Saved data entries
(** [register_markets] from the constructors. *)
Lemma registration base : 0 < base ->
  exists t t' (R : gmap Z Z), make_tables base = Some t /\ register_markets t = Some t' /\ registered t' R [] /\
    forall n, n ∈ market_name <$> List.seq 0 N_TICKERS -> exists m, R !! key_of n = Some m /\ mem t' !! m = Some new_market.
Proof.
  intros Hbase. destruct (make_registered base Hbase) as (t & fl & Ht & Hr & Hfl). exists t. unfold register_markets.
  destruct (register_names_ok (market_name <$> List.seq 0 N_TICKERS) t ∅ fl Hr names_distinct) as (t' & R & Hreg & Hr' & _ & Hall).
  - intros. apply lookup_empty.
  - rewrite length_fmap, length_seq, Hfl. lia.
  - rewrite length_fmap, length_seq. vm_compute. discriminate.
  - exists t', R. rewrite drop_ge in Hr' by (rewrite length_fmap, length_seq, Hfl; lia). split_and!; done.
Qed.

(** Every market is registered: starting from the constructors of the pool and of the
    hash map, [register_markets] neither aborts nor fails to insert, and afterwards the
    256 ticker names lead, through their FNV hashes, to 256 different blocks, each a
    fresh market. *)
Theorem markets_registered (base : Z) (Hbase : 0 < base) :
  exists t t' (R : gmap Z Z), make_tables base = Some t /\ register_markets t = Some t' /\ registered t' R [] /\
    forall i, (i < N_TICKERS)%nat -> exists m, R !! key_of (market_name i) = Some m /\ mem t' !! m = Some new_market /\
      forall j, (j < N_TICKERS)%nat -> R !! key_of (market_name j) = Some m -> j = i.
Proof.
  destruct (registration base Hbase) as (t & t' & R & Ht & Hreg & Hr' & Hall). exists t, t', R. split_and!; [done..|].
  intros i Hi. destruct (Hall (market_name i)) as (m & Hm & Hn).
  { apply list_elem_of_fmap_2, elem_of_seq. lia. }
  exists m. split_and!; [done..|]. intros j Hj Hmj. pose proof (reg_inj _ _ _ Hr' _ _ _ Hmj Hm) as E.
  eapply (NoDup_lookup _ j i _ names_distinct); rewrite !list_lookup_fmap, lookup_seq_lt by lia; simpl; [reflexivity|]. by rewrite E.
Qed.
(* ===== verification/Pipeline.v ===== *)
(** * The two-thread pipeline of the hot-path benchmarks

    [bench/bench_hotpath_pipe.cpp], [bench_hotpath_multi.cpp] and
    [bench_hotpath_paced.cpp] are the same program around different bodies: a producer
    thread parses payloads and pushes the deltas into the ring of [Spsc.v]; a consumer
    thread pops them and works on them; the main thread releases both from a barrier
    after their warm-up and joins them.  What differs is a record, [program]:
    [Benches.v] has one for each of the three.  Here are the threads, and what holds
    for every such program.

    One call of [try_push] or [try_pop] is one step: [Spsc.v] proves that the calls of
    the two threads are linearizable.  A schedule is a list of labels, and the label of
    a thread carries the time stamp the thread reads. *)
From stdpp Require Import gmap list numbers strings sorting.
From S2P Require Import Prelude Feed Strategy Bytes Serialize Spsc Parser Payload HotPath.
Open Scope Z_scope.
Open Scope cpp_scope.

Module Pipeline.
Import Feed Strategy Bytes HotPath.

(** [QUEUE_CAP = 1024] *)
Definition QUEUE_LOG : Z := 10.

(** ** What differs between the programs *)
(** What reading the clock before a message leads to. *)
Inductive pace (Clk : Type) := Wait | Go (stamp : Z) (c : Clk).
Arguments Wait {Clk}.
Arguments Go {Clk} stamp c.

Record program (St Clk : Type) := mkProgram {
  (** The consumer's work on one delta: the buffers written, the new state. *)
  work : OrderbookDelta -> St -> option (list (Z * bytes) * St);
  (** The payload index of the k-th message, warm-up included. *)
  pick : nat -> nat;
  (** The producer's clock variables when it leaves the barrier, before each message,
      and when it ends. *)
  anchor : Z -> Clk -> Clk;
  gate : nat -> Z -> Clk -> option (pace Clk);
  finish : Clk -> Clk;
  (** Whether the consumer stores [g_throughput_start_tsc]. *)
  keeps_start : bool;
}.
Arguments work {St Clk}. Arguments pick {St Clk}. Arguments anchor {St Clk}. Arguments gate {St Clk}.
Arguments finish {St Clk}. Arguments keeps_start {St Clk}. Arguments mkProgram {St Clk}.

(** ** The state *)
Inductive producer := PLoop (i : nat) | PSpin (i : nat) | PDue (i : nat) | PPush (i : nat) | PDone.
Inductive consumer := CLoop (i : nat) | CSpin (i : nat) | CPop (i : nat) | CDone.
Inductive main_thread := MWait | MJoin | MDone.
Inductive label := Prod (now : Z) | Cons (now : Z) | Main.
#[export] Instance main_thread_eq_dec : EqDecision main_thread.
Proof. solve_decision. Defined.

(** The slots of the ring are static data. *)
Definition blank_msg : HotMsg := mkMsg (mkDelta (replicate 32 0) 0 0 0 0 0 YES) 0.
#[export] Instance HotMsg_inhabited : Inhabited HotMsg := populate blank_msg.

(** [g_latencies[k] = v] *)
Definition store (k : nat) (v : Z) (l : list Z) : option (list Z) := if (k <? length l)%nat then Some (<[k := v]> l) else None.

Section pipeline.
  (** The program, the payloads, the numbers of iterations; the consumer's data and the
      producer's clock variables at the start, and the content of the producer's message
      before it is written. *)
  Context {JS : Parser.DeltaJson} {St Clk : Type} (prog : program St Clk) (g_pool : list bytes) (N_WARMUP N_TOTAL : nat).
  Context (st0 : St) (clk0 : Clk) (msg0 : HotMsg).

Record producer_state := mkProducer { p_pc : producer; p_msg : HotMsg; p_clock : Clk }.
(** The buffers written and the results are kept for the statements. *)
Record consumer_state := mkConsumer {
  c_pc : consumer;
  market : St;
  written : list (Z * bytes);
  g_latencies : list Z;
  g_throughput_start_tsc : Z;
  g_throughput_end_tsc : Z;
}.
Record pipe := mkPipe {
  g_queue : Spsc.SPSCQueue HotMsg;
  prod : producer_state;
  cons : consumer_state;
  g_threads_ready : Z;
  g_alloc_armed : bool;
  main_pc : main_thread;
}.

(** ** The producer *)
(** [g_pool[i & (N_PAYLOADS - 1)]] *)
Definition payload_at (i : nat) : option bytes := g_pool !! Z.to_nat (Z.land (Z.of_nat i) (Z.of_nat Payload.N_PAYLOADS - 1)).

(** From the clock to the push: parse and stamp; the result of the parser is not
    looked at. *)
Definition produce (i : nat) (now : Z) (p : producer_state) : option producer_state :=
  g ← gate prog i now (p_clock p);
  match g with
  | Wait => Some p
  | Go stamp c =>
    text ← payload_at (pick prog i);
    Some (mkProducer (PPush i) (mkMsg (Parser.parse_orderbook_delta text (msg_delta (p_msg p))).2 stamp) c)
  end.

Definition producer_step (now : Z) (st : pipe) : option pipe :=
  let '(mkPipe q p c ready armed m) := st in
  match p_pc p with
  | PLoop i =>
    if decide (i = N_TOTAL) then Some (mkPipe q (mkProducer PDone (p_msg p) (finish prog (p_clock p))) c ready armed m)
    else if decide (i = N_WARMUP) then Some (mkPipe q (mkProducer (PSpin i) (p_msg p) (p_clock p)) c (ready + 1) armed m)
    else Some (mkPipe q (mkProducer (PDue i) (p_msg p) (p_clock p)) c ready armed m)
  | PSpin i =>
    if armed then Some (mkPipe q (mkProducer (PDue i) (p_msg p) (anchor prog now (p_clock p))) c ready armed m) else Some st
  | PDue i => p ← produce i now p; Some (mkPipe q p c ready armed m)
  | PPush i =>
    let '(ok, q) := Spsc.try_push QUEUE_LOG (p_msg p) q in
    Some (mkPipe q (mkProducer (if (ok : bool) then PLoop (S i) else PPush i) (p_msg p) (p_clock p)) c ready armed m)
  | PDone => Some st
  end.

(** ** The consumer *)
Definition at_pc (pc : consumer) (c : consumer_state) : consumer_state :=
  mkConsumer pc (market c) (written c) (g_latencies c) (g_throughput_start_tsc c) (g_throughput_end_tsc c).

(** From the pop to the end of the loop's body. *)
Definition process (i : nat) (now : Z) (msg : HotMsg) (c : consumer_state) : option consumer_state :=
  '(outs, ms) ← work prog (msg_delta msg) (market c);
  ls ← (if (N_WARMUP <=? i)%nat then store (i - N_WARMUP) (now -64 produce_tsc msg) (g_latencies c) else Some (g_latencies c));
  Some (mkConsumer (CLoop (S i)) ms (written c ++ outs) ls (g_throughput_start_tsc c) (g_throughput_end_tsc c)).

Definition consumer_step (now : Z) (st : pipe) : option pipe :=
  let '(mkPipe q p c ready armed m) := st in
  match c_pc c with
  | CLoop i =>
    if decide (i = N_TOTAL)
    then Some (mkPipe q p (mkConsumer CDone (market c) (written c) (g_latencies c) (g_throughput_start_tsc c) now) ready armed m)
    else if decide (i = N_WARMUP) then Some (mkPipe q p (at_pc (CSpin i) c) (ready + 1) armed m)
    else Some (mkPipe q p (at_pc (CPop i) c) ready armed m)
  | CSpin i =>
    if armed
    then Some (mkPipe q p (mkConsumer (CPop i) (market c) (written c) (g_latencies c)
                 (if keeps_start prog then now else g_throughput_start_tsc c) (g_throughput_end_tsc c)) ready armed m)
    else Some st
  | CPop i =>
    match Spsc.try_pop QUEUE_LOG q with
    | (None, q) => Some (mkPipe q p c ready armed m)
    | (Some msg, q) => c ← process i now msg c; Some (mkPipe q p c ready armed m)
    end
  | CDone => Some st
  end.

* _TASK_
Output, from the data above, the lines from the line with "match p_pc p with" to the line with "p ← produce" exactly as they stand, both ends included and nothing else.

* _EXERCISE SOLUTION_
  match p_pc p with
  | PLoop i =>
    if decide (i = N_TOTAL) then Some (mkPipe q (mkProducer PDone (p_msg p) (finish prog (p_clock p))) c ready armed m)
    else if decide (i = N_WARMUP) then Some (mkPipe q (mkProducer (PSpin i) (p_msg p) (p_clock p)) c (ready + 1) armed m)
    else Some (mkPipe q (mkProducer (PDue i) (p_msg p) (p_clock p)) c ready armed m)
  | PSpin i =>
    if armed then Some (mkPipe q (mkProducer (PDue i) (p_msg p) (anchor prog now (p_clock p))) c ready armed m) else Some st
  | PDue i => p ← produce i now p; Some (mkPipe q p c ready armed m)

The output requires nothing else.